How do we know when someone is acting based purely on selfish reasons? Here are some qualities you need to look out for:

1. They are self-centered

Selfish individuals tend to be focused on their own needs and desires, rather than those of others. They are often preoccupied with themselves and their own interests.

Those who are selfish tend to make everything about them to the point that they can make the people around them feel unseen. Being in a conversation with them, for example, can be frustrating as they can’t seem to talk about anything but themselves.

2. They feel entitled

Selfish people often feel entitled because they have a strong sense of self-importance. Perhaps, they were raised to feel special or they have achieved a level of success that has made them feel superior.

It can be upsetting when we deal with someone who’s entitled. They may take credit for the work that we do or make us feel like we’re not worthy. When you encounter someone who’s entitled, remind yourself that their “superiority” doesn’t mean that you’re lacking or less deserving in any way!

3. They only look out for themselves

When things go awry, selfish people will only look out for themselves. They may even throw others under the bus just to save themselves from the trouble that they have probably caused.
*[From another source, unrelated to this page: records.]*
Definition drop_jitter (w : world) : world :=
  {| clock := clock w; answers := answers w; jitters := tl (jitters w);
     robots := robots w; trace := trace w |}.

(** ** The scraper's own state *)

Record Stats : Type := mkStats {
  requests_made : nat;
  successful_scrapes : nat;
  duplicates_found : nat;
  robots_blocked : nat;
  rate_limited : nat;
  forbidden_errors : nat
}.

Record scraper : Type := mkScraper {
  platform_name : string;
  rate_limiter : RateLimiter.SmartRateLimiter;
  seen_urls : gset string;
  content_hashes : gset string;
  stats : Stats;
  domain_failures : gmap string nat
}.

(** [BaseScraper.__init__] *)
Definition init (platform : string) : scraper :=
  {| platform_name := platform; rate_limiter := RateLimiter.init;
     seen_urls := ∅; content_hashes := ∅;
     stats := mkStats 0 0 0 0 0 0; domain_failures := ∅ |}.

Definition with_stats (f : Stats -> Stats) (s : scraper) : scraper :=
  {| platform_name := platform_name s; rate_limiter := rate_limiter s;
     seen_urls := seen_urls s; content_hashes := content_hashes s;
     stats := f (stats s); domain_failures := domain_failures s |}.

Definition with_limiter (f : RateLimiter.SmartRateLimiter ->
                             RateLimiter.SmartRateLimiter)
    (s : scraper) : scraper :=
  {| platform_name := platform_name s; rate_limiter := f (rate_limiter s);
     seen_urls := seen_urls s; content_hashes := content_hashes s;
     stats := stats s; domain_failures := domain_failures s |}.

Definition with_failures (f : gmap string nat -> gmap string nat)
    (s : scraper) : scraper :=
  {| platform_name := platform_name s; rate_limiter := rate_limiter s;
     seen_urls := seen_urls s; content_hashes := content_hashes s;
     stats := stats s; domain_failures := f (domain_failures s) |}.

Definition with_seen (f : gset string -> gset string) (s : scraper)
  : scraper :=
  {| platform_name := platform_name s; rate_limiter := rate_limiter s;
     seen_urls := f (seen_urls s); content_hashes := content_hashes s;
     stats := stats s; domain_failures := domain_failures s |}.

Definition with_hashes (f : gset string -> gset string) (s : scraper)
  : scraper :=
  {| platform_name := platform_name s; rate_limiter := rate_limiter s;
     seen_urls := seen_urls s; content_hashes := f (content_hashes s);
     stats := stats s; domain_failures := domain_failures s |}.

Definition incr_requests_made (st : Stats) : Stats :=
  mkStats (S (requests_made st)) (successful_scrapes st)
    (duplicates_found st) (robots_blocked st) (rate_limited st)
    (forbidden_errors st).
Definition incr_successful_scrapes (st : Stats) : Stats :=
  mkStats (requests_made st) (S (successful_scrapes st))
    (duplicates_found st) (robots_blocked st) (rate_limited st)
    (forbidden_errors st).
Definition incr_duplicates_found (st : Stats) : Stats :=
  mkStats (requests_made st) (successful_scrapes st)
    (S (duplicates_found st)) (robots_blocked st) (rate_limited st)
    (forbidden_errors st).
Definition incr_robots_blocked (st : Stats) : Stats :=
  mkStats (requests_made st) (successful_scrapes st)
    (duplicates_found st) (S (robots_blocked st)) (rate_limited st)
    (forbidden_errors st).
Definition incr_rate_limited (st : Stats) : Stats :=
  mkStats (requests_made st) (successful_scrapes st)
    (duplicates_found st) (robots_blocked st) (S (rate_limited st))
    (forbidden_errors st).
Definition incr_forbidden_errors (st : Stats) : Stats :=
  mkStats (requests_made st) (successful_scrapes st)
    (duplicates_found st) (robots_blocked st) (rate_limited st)
    (S (forbidden_errors st)).

(** [self.domain_failures.get(domain, 0)] *)
Definition failures_of (s : scraper) (domain : string) : nat :=
  default 0 (domain_failures s !! domain).

(** ** [safe_request] *)

Definition Q_of_nat (n : nat) : Q := inject_Z (Z.of_nat n).

(** The call [self.rate_limiter.wait_if_needed(domain, crawl_delay)]
    with its clock reading, its jitter draw and its sleep. *)
Definition rate_limit (domain : string) (crawl_delay : nat)
    (s : scraper) (w : world) : scraper * world :=
  let '(slept, limiter) :=
    RateLimiter.wait_if_needed domain (Q_of_nat crawl_delay) (clock w)
      (next_jitter w) (rate_limiter s) in
  (with_limiter (fun _ => limiter) s,
   match slept with
   | Some seconds => sleep seconds (drop_jitter w)
   | None => w
   end).

(** The loop [for attempt in range(Config.MAX_RETRIES)], entered at
    [attempt] with [remaining] iterations to go. *)
Fixpoint attempts (cfg : Config.t) (url domain : string)
    (remaining attempt : nat) (s : scraper) (w : world)
  : option response * scraper * world :=
  match remaining with
  | 0 => (None, s, w)
  | S remaining' =>
      let s := with_stats incr_requests_made s in
      let '(answer, w) := get url w in
      match answer with
      | Response status_code body =>
          if status_code =? 200 then
            let s := with_seen (fun seen => {[url]} ∪ seen) s in
            let s := with_limiter (RateLimiter.record_success domain) s in
            let s := with_stats incr_successful_scrapes s in
            let s := with_failures (fun f => <[domain := 0]> f) s in
            (Some answer, s, w)
          else if status_code =? 403 then
            let s := with_stats incr_forbidden_errors s in
            let s := with_failures
                       (fun f => <[domain := default 0 (f !! domain) + 1]> f)
                       s in
            if 3 <=? failures_of s domain then (None, s, w)
            else
              let wait_time := Q_of_nat (5 * (attempt + 1)) in
              attempts cfg url domain remaining' (S attempt) s
                (sleep wait_time w)
          else if status_code =? 429 then
            let s := with_stats incr_rate_limited s in
            let s := with_limiter (RateLimiter.record_failure domain) s in
            let wait_time := pypow 2 attempt in
            attempts cfg url domain remaining' (S attempt) s
              (sleep wait_time w)
          else
            (* 404 is logged at debug level, anything else as a warning;
               both go on to the next attempt *)
            attempts cfg url domain remaining' (S attempt) s w
      | RequestException =>
          let s :=
            if attempt =? Config.MAX_RETRIES cfg - 1
            then with_limiter (RateLimiter.record_failure domain) s
            else s in
          attempts cfg url domain remaining' (S attempt) s w
      end
  end.
(** * Poco::Data::RecordSet

    A shallow embedding of [Data/include/Poco/Data/RecordSet.h] and the
    properties of the tabular result-set cursor that its specification
    states.

    Conventions.
    - [std::size_t] values are [N]; the header itself performs no
      arithmetic on them, only comparisons and indexing.
    - A C++ function that may throw returns a [result]: [OK v] for a
      normal return, [Throw e] for a thrown Poco exception.
    - A template parameter pack [<T, C>] becomes two ordinary arguments,
      the element type [T : CppType] and the container [C : Container].
    - Overloads get distinct names: [column] / [column_byName],
      [value_T] / [value_T_byName] (the templates), [value_any] /
      [value_any_byName] (the [DynamicAny] overloads), and so on. *)

From stdpp Require Import base decidable option list numbers strings gmap.
From Stdlib Require Import Ascii NArith ZArith Lia.

Local Open Scope N_scope.

(** ** Exceptions and results *)

(** The Poco exceptions the header can throw, and [out_of_bounds_access]:
    no exception, but the outcome of indexing a [std::vector] outside
    its bounds, which C++ leaves undefined.  The header guards each of
    its two index expressions; the embedding keeps the guard and the
    index expression apart, so that the guard is what excludes this
    outcome. *)
Inductive Exception : Type :=
  | RangeException
  | BadCastException
  | NotFoundException
  | IllegalStateException
  | AssertionViolationException
  | out_of_bounds_access.

#[global] Instance Exception_eq_dec : EqDecision Exception.
Proof. solve_decision. Defined.

Inductive result (A : Type) : Type :=
  | OK (a : A)
  | Throw (e : Exception).

Arguments OK {A} a.
Arguments Throw {A} e.

#[global] Instance result_ret : MRet result := fun _ a => OK a.
#[global] Instance result_bind : MBind result := fun _ _ f m =>
  match m with
  | OK a => f a
  | Throw e => Throw e
  end.
#[global] Instance result_fmap : FMap result := fun _ _ f m =>
  match m with
  | OK a => OK (f a)
  | Throw e => Throw e
  end.

(** [poco_assert (cond)]: the macro (Poco/Bugcheck.h) is not among the
    sources; a failed assertion is taken to raise
    [AssertionViolationException]. *)
Definition poco_assert (cond : bool) : result unit :=
  if cond then OK tt else Throw AssertionViolationException.

(** ** Strings *)

Module PocoString.

(** Modelled from the spec: [Poco::icompare] (Poco/String.h is not among
    the sources) compares "case-insensitively"; it is taken to be the
    three-way comparison of the two strings after lowering every
    character, with letters being the ASCII letters. *)
Definition toLower (c : ascii) : ascii :=
  let n := N_of_ascii c in
  if (65 <=? n) && (n <=? 90) then ascii_of_N (n + 32) else c.
(** * Sparkfun Qwiic dashboards: a shallow embedding of the data plumbing

    The development follows the Python sources of the three applications:

    - [Qwiic_SensorsQT/data_manager.py]      (module [DataManager])
    - [Qwiic_SensorsQT/sensor_interface.py]  (module [SensorInterfaceQt])
    - [Qwiic_Sensors/sensor_interface.py]    (module [SensorInterfaceTk])
    - [Qwiic_SensorsQT/data_logger.py]       (module [DataLoggerQt])
    - [Qwiic_Sensors/sensor_reader.py]       (module [SensorReader])
    - [Qwiic_Sensors/data_logger.py]         (module [DataLoggerTk])
    - [Qwiic_SensorsQT/sensor_reader_thread.py]
                                             (module [SensorReaderThread])
    - [Sparkfun_Qwiic_GPS_NEO-M9N_SMA_GPS-17285/gps_dashboard_app.py]
                                             (module [TripAnalysis])

    Python floats are modelled as rationals ([Q]) next to an explicit NaN
    where the code produces one; dictionaries keyed by sensor name are
    [gmap string _]; [datetime] values are integers (microseconds).
    Whatever the environment decides (clock, hardware, file system,
    random generator, other threads) is an explicit argument. *)

From Stdlib Require Import ZArith QArith Qround Qabs Qminmax Lia Lqa Ascii String.
From stdpp Require Import gmap strings list fin_maps pretty.

Local Open Scope string_scope.
Local Open Scope list_scope.
Local Open Scope Z_scope.

(** ** Python exceptions that the modelled code can raise or catch *)

Inductive exn : Type :=
| IndexError
| KeyError (key : string)
| ValueError (msg : string)
| OSError (msg : string)
| RuntimeError (msg : string).

(** The text of an exception, as [f"{e}"] prints it. *)
Definition exn_text (e : exn) : string :=
  match e with
  | IndexError => "deque index out of range"
  | KeyError k => "'" +:+ k +:+ "'"
  | ValueError m => m
  | OSError m => m
  | RuntimeError m => m
  end.

(** ** collections.deque with a maximum length *)

Module Deque.

(** [deque.append] on a deque built with [maxlen]: the element goes to the
    right end and, when the bound is exceeded, one element is dropped from
    the left end.  [maxlen = None] is Python's unbounded deque. *)
Definition append {A : Type} (maxlen : option nat) (d : list A) (x : A) : list A :=
  let d' := d ++ [x] in
  match maxlen with
  | Some n => if (n <? length d')%nat then tail d' else d'
  | None => d'
  end.

(** The length after an append, from the length before it. *)
Definition appended_length (maxlen : option nat) (len : nat) : nat :=
  match maxlen with
  | Some n => if (n <? S len)%nat then len else S len
  | None => S len
  end.

End Deque.

(** ** data_manager.py *)

Module DataManager.

(** A [datetime], in microseconds. *)
Definition datetime : Type := Z.

Definition timedelta_minutes (m : Z) : Z := m * 60 * 1000000.
Definition timedelta_hours (h : Z) : Z := h * 3600 * 1000000.
Lemma find_image_column j m :
  (j < m)%nat ->
  list_find (fun name => name = image_field (j + 1)) (csv_fields m)
  = Some ((j + length leading_fields)%nat, image_field (j + 1)).
Proof.
  intros Hj. unfold csv_fields.
  change (static_fields ++
          flat_map (fun w => ["price_" +:+ w; "discounted_price_" +:+ w])
            weights_keys ++
          (image_field <$> seq 1 m) ++ ["tags"; "product_link"])
    with (leading_fields ++ ((image_field <$> seq 1 m) ++ ["tags"; "product_link"])).
  rewrite list_find_app_r by apply leading_not_image.
  by rewrite (list_find_app_l _ _ _ j (image_field (j + 1)))
    by by apply find_image_field.
Qed.

(** Reading a key of the row dict that sits at a known position. *)
Lemma get_at_position (row : list (string * value)) j k v :
  row !! j = Some (k, v) ->
  (forall i kv, (i < j)%nat -> row !! i = Some kv -> fst kv <> k) ->
  get k row = Some v.
Proof.
  revert j. induction row as [|[k0 v0] row IH]; intros j Hj Hbefore; [done |].
  unfold get. simpl. destruct j as [|j]; simpl in Hj.
  - inversion Hj. subst. by rewrite String.eqb_refl.
  - destruct (String.eqb k0 k) eqn:E.
    + apply String.eqb_eq in E. by destruct (Hbefore 0%nat (k0, v0)); [lia | |].
    + apply (IH j Hj). intros i kv Hi Hkv.
      apply (Hbefore (S i) kv); [lia | done].
Qed.

Lemma get_past_leading (s : string) (p : record) rest
  (c1 c2 c3 c4 c5 c6 c7 c8 c9 c10 c11 : value) :
  get ("image_" +:+ s)
    ([("brand", c1); ("name", c2); ("description", c3); ("type", c4);
      ("category", c5); ("weight_options", c6); ("THC_percent", c7);
      ("available_for_pickup", c8); ("available_for_delivery", c9);
      ("aggregate_rating", c10); ("review_count", c11)]
     ++ row_prices p ++ rest)
  = get ("image_" +:+ s) rest.
Proof. reflexivity. Qed.

Lemma image_cell_inv image_urls i e :
  image_cell image_urls i = Ok e ->
  fst e = image_field (i + 1) /\
  forall n, len image_urls = Ok n -> (n <= i)%nat -> snd e = VStr "".
Proof.
  unfold image_cell. destruct (len image_urls) as [n|]; [| done]. simpl.
  destruct (i <? n)%nat eqn:Hlt.
  - destruct (getitem image_urls i) as [cell|]; [| done]. simpl.
    intros He. inversion He. split; [done |].
    intros n' Hn' Hle. inversion Hn'. subst. apply Nat.ltb_lt in Hlt. lia.
  - simpl. intros He. inversion He. done.
Qed.

Lemma image_cols_blank max_images p images j :
  image_cols max_images p = Ok images ->
  (image_count p <= j < max_images)%nat ->
  forall tail, get (image_field (j + 1)) (images ++ tail) = Some (VStr "").
Proof.
  intros Himg [Hlo Hhi]. unfold image_cols in Himg.
  apply map_res_inv in Himg.
  assert (Hj : seq 0 max_images !! j = Some j) by by apply lookup_seq_lt.
  destruct (Forall2_lookup_l _ _ _ _ _ Himg Hj) as ([k v] & He & Hcell).
  apply image_cell_inv in Hcell as [Hk Hv]. simpl in Hk, Hv. subst k.
  assert (Hblank : v = VStr "").
  { unfold image_count in Hlo.
    destruct (len (get_default "image_urls" (VList []) p)) as [n|] eqn:Hn.
    - by apply (Hv n).
    - apply Forall2_lookup_lr with (i := j) (x := j) (y := (image_field (j+1), v))
        in Himg; [| done | done].
      unfold image_cell in Himg. by rewrite Hn in Himg. }
  subst v.
  intros tail. apply (get_at_position _ j).
    - by rewrite lookup_app_l by by eapply lookup_lt_Some.
    - intros i kv Hi Hkv Heq.
      rewrite lookup_app_l in Hkv
        by (apply lookup_lt_Some in He; lia).
      destruct (Forall2_lookup_r _ _ _ _ _ Himg Hkv) as (i' & Hi' & Hcell).
      apply lookup_seq in Hi' as [-> _]. simpl in Hcell.
      apply image_cell_inv in Hcell as [Hk _].
      rewrite Hk in Heq. apply image_field_inj in Heq. lia.
Qed.

End GeneratorProperties.

Section GeneratorTotality.
Import Generator.
Context `{Repr} `{Strlib}.

Lemma typed_record_parts p :
  typed_record p = true ->
  match get "image_urls" p with
  | None | Some (VList _) => true
  | _ => false
  end = true /\
  match get "available_weights" p with
  | None => true
  | Some (VList ws) => forallb is_str ws
  | _ => false
  end = true /\
  match get "inventory_potencies" p with
  | None | Some (VList []) | Some (VList (VDict _ :: _)) => true
  | _ => false
  end = true /\
  match get "brand_special_prices" p with
  | None => true
  | Some (VDict d) =>
      forallb
        (fun kv => match snd kv with
                   | VDict sp => text_field "discount_label" sp
                   | _ => false
                   end) d
  | _ => false
  end = true /\
  text_field "brand" p = true /\
  text_field "name" p = true.
Proof.
  unfold typed_record. intros Ht.
  repeat (apply andb_prop in Ht as [Ht ?]). done.
Qed.

Lemma weight_options_typed p :
  typed_record p = true -> is_ok (weight_options p) = true.
Proof.
  intros (_ & Hw & _)%typed_record_parts.
  unfold weight_options, get_default.
  destruct (get "available_weights" p) as [[| | | | |ws|]|]; try done; simpl.
  assert (Hok : is_ok (map_res
                         (fun w => match w with
                                   | VStr s => Ok (title s)
                                   | _ => Raise AttributeError
                                   end) ws) = true).
  { apply map_res_is_ok. rewrite forallb_forall in Hw.
    apply Forall_forall. intros w Hin%list_elem_of_In%Hw. by destruct w. }
  apply is_ok_true in Hok as [titled ->]. done.
Qed.

Lemma thc_percent_typed p :
  typed_record p = true -> is_ok (thc_percent p) = true.
Proof.
  intros (_ & _ & Hp & _)%typed_record_parts.
  unfold thc_percent, get_default.
  destruct (get "inventory_potencies" p) as [[| | | | |[|[] l]|]|]; done.
Qed.

Lemma image_cols_typed max_images p :
  typed_record p = true -> is_ok (image_cols max_images p) = true.
Proof.
  intros (Hi & _)%typed_record_parts.
  unfold image_cols. apply map_res_is_ok, Forall_forall. intros i _.
  unfold image_cell, get_default.
  destruct (get "image_urls" p) as [[| | | | |l|]|]; try done; simpl.
  destruct (i <? length l)%nat eqn:Hlt; [| done].
  apply Nat.ltb_lt in Hlt. apply lookup_lt_is_Some_2 in Hlt as [x ->]. done.
Qed.

Lemma special_labels_typed d tags :
  forallb (fun kv => match snd kv with
                     | VDict sp => text_field "discount_label" sp
                     | _ => false
                     end) d = true ->
  Forall (fun t => is_str t = true) tags ->
  exists tags', special_labels d tags = Ok tags' /\
                Forall (fun t => is_str t = true) tags'.
Proof.
  revert tags. induction d as [|[k sp] d IH]; simpl; intros tags Hd Htags.
  - eauto.
  - apply andb_prop in Hd as [Hsp Hd].
    destruct sp as [| | | | | |spd]; try done.
    unfold text_field, get_default in *.
    destruct (get "discount_label" spd) as [label|] eqn:Hlabel.
    + destruct (truthy (VDict spd)); [| by apply IH]. simpl.
      destruct (truthy label); [| by apply IH].
      apply IH; [done |]. apply Forall_app. split; [done |].
      by apply Forall_singleton.
    + destruct (truthy (VDict spd)); by apply IH.
Qed.
(** The frames of the phases [phase_frames], numbered from [phase], the
    first frame having index [start]. *)
Fixpoint timeline (env : Env) (phase start : Z) (phase_frames : list Z)
  : list ChatFrame :=
  match phase_frames with
  | [] => []
  | frames :: rest =>
      List.map (chat_frame env start phase frames) (range frames)
      ++ timeline env (phase + 1) (start + frames) rest
  end.

End Schedule.

Import Schedule.

(** ** What a frame shows *)

Module Observe.

(** The operations drawn on a canvas. *)
Definition drawn (img : Image) : list DrawOp :=
  match img with
  | Canvas _ ops => ops
  | Blend _ _ _ => []
  end.

Definition is_text (s : pystr) (op : DrawOp) : bool :=
  match op with
  | Text _ t _ _ => str_eqb t s
  | _ => false
  end.

(** Is the string [s] drawn on the image? *)
Definition draws_text (s : pystr) (img : Image) : bool :=
  existsb (is_text s) (drawn img).

(** The strings drawn at abscissa [x], in drawing order. *)
Definition texts_at (x : Z) (ops : list DrawOp) : list pystr :=
  flat_map (fun op =>
              match op with
              | Text (x', _) t _ _ => if x' =? x then [t] else []
              | _ => []
              end) ops.

(** The lines of the agent response drawn on the image. *)
Definition agent_text_drawn (img : Image) : list pystr :=
  texts_at (agent_bubble_left + 30) (drawn img).

Definition is_todo_label (t : pystr) : bool :=
  existsb (fun item => str_eqb t (fst item)) todos.

(** The todo items among the operations, each with its colour. *)
Definition todo_items_of (ops : list DrawOp) : list (pystr * color) :=
  flat_map (fun op =>
              match op with
              | Text _ t _ fill => if is_todo_label t then [(t, fill)] else []
              | _ => []
              end) ops.

(** The todo items drawn on the image. *)
Definition todo_items_drawn (img : Image) : list (pystr * color) :=
  todo_items_of (drawn img).

End Observe.

Import Observe.

(** ** Further readings of a frame *)

Module Layout.

(** The label above the agent bubble and the title of the preview panel. *)
Definition agent_label : pystr := 129302%N :: str " OnHyper Agent".
Definition preview_title : pystr := 128221%N :: str " Your Todo App".
Definition chat_title : pystr := str "OnHyper Agent Chat".

(** The ordinates of the strings drawn at abscissa [x], in drawing order. *)
Definition text_ys (x : Z) (ops : list DrawOp) : list Z :=
  flat_map (fun op =>
              match op with
              | Text (x', y) _ _ _ => if x' =? x then [y] else []
              | _ => []
              end) ops.

(** The box Pillow measures for a text drawn at its anchor: the box of
    [textbbox((0, 0), ...)] moved to the anchor, so its left edge lies
    [bbox[0]] pixels to the right of the anchor. *)
Definition measured_box (env : Env) (op : DrawOp) : box :=
  match op with
  | Text (x, y) s font _ =>
      let '(x0, y0, x1, y1) := textbbox env s font in
      (x + x0, y + y0, x + x1, y + y1)
  | RoundedRectangle xy _ _ _ _ => xy
  | Rectangle xy _ => xy
  end.

(** The left margin of the measured box minus its right margin: how far
    the box sits to the right of the centre of the canvas, doubled. *)
Definition off_centre (env : Env) (op : DrawOp) : Z :=
  let '(x0, _, x1, _) := measured_box env op in
  x0 - (WIDTH - x1).

(** A text is centred on the canvas when the left and right margins of its
    measured box differ by at most one pixel. *)
Definition horizontally_centered (env : Env) (op : DrawOp) : bool :=
  match op with
  | Text _ _ _ _ =>
      (-1 <=? off_centre env op) && (off_centre env op <=? 1)
  | _ => false
  end.

Definition text_of (op : DrawOp) : pystr :=
  match op with
  | Text _ s _ _ => s
  | _ => []
  end.

Definition is_blend (img : Image) : bool :=
  match img with
  | Blend _ _ _ => true
  | Canvas _ _ => false
  end.

(** The factor of a blended frame. *)
Definition blend_factor (img : Image) : option Q :=
  match img with
  | Blend _ _ alpha => Some alpha
  | Canvas _ _ => None
  end.

(** A box whose corners are in order. *)
Definition well_formed (b : box) : bool :=
  let '(x0, y0, x1, y1) := b in (x0 <=? x1) && (y0 <=? y1).

(** [inner] lies within [outer]. *)
Definition inside (inner outer : box) : bool :=
  let '(x0, y0, x1, y1) := inner in
  let '(X0, Y0, X1, Y1) := outer in
  (X0 <=? x0) && (Y0 <=? y0) && (x1 <=? X1) && (y1 <=? Y1).

End Layout.

Import Layout.

(** ** Example machines *)

Module Examples.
In some situations, selfish individuals may offer to help – but only if it would benefit them. You should be cautious as this type of person rarely has the most genuine intentions.

4. They are greedy

Selfishness can manifest through one’s unwillingness to share what they have with others. Furthermore, they can also become obsessed with accumulating more and more, often beyond what they need.

Being selfish and greedy are traits that we need to watch out for, as this type of person can leave us with nothing if we’re not careful enough.

5. They can be inconsiderate

Selfish people tend to take others for granted and become insensitive to how they feel. Because they are too set in their own ways, they may not even think about how their behavior can affect others.

While prioritizing ourselves isn’t a bad thing, it’s also important to be considerate of others, especially those who are close to us. We have to be mindful of how others feel and what they need from us in order to foster better relationships.

6. They lack empathy

We’ve all heard of the term, “putting oneself in another’s shoes.” Selfish people, however, seem to have the inability to practice this. They lack empathy and have difficulty understanding someone else’s situation.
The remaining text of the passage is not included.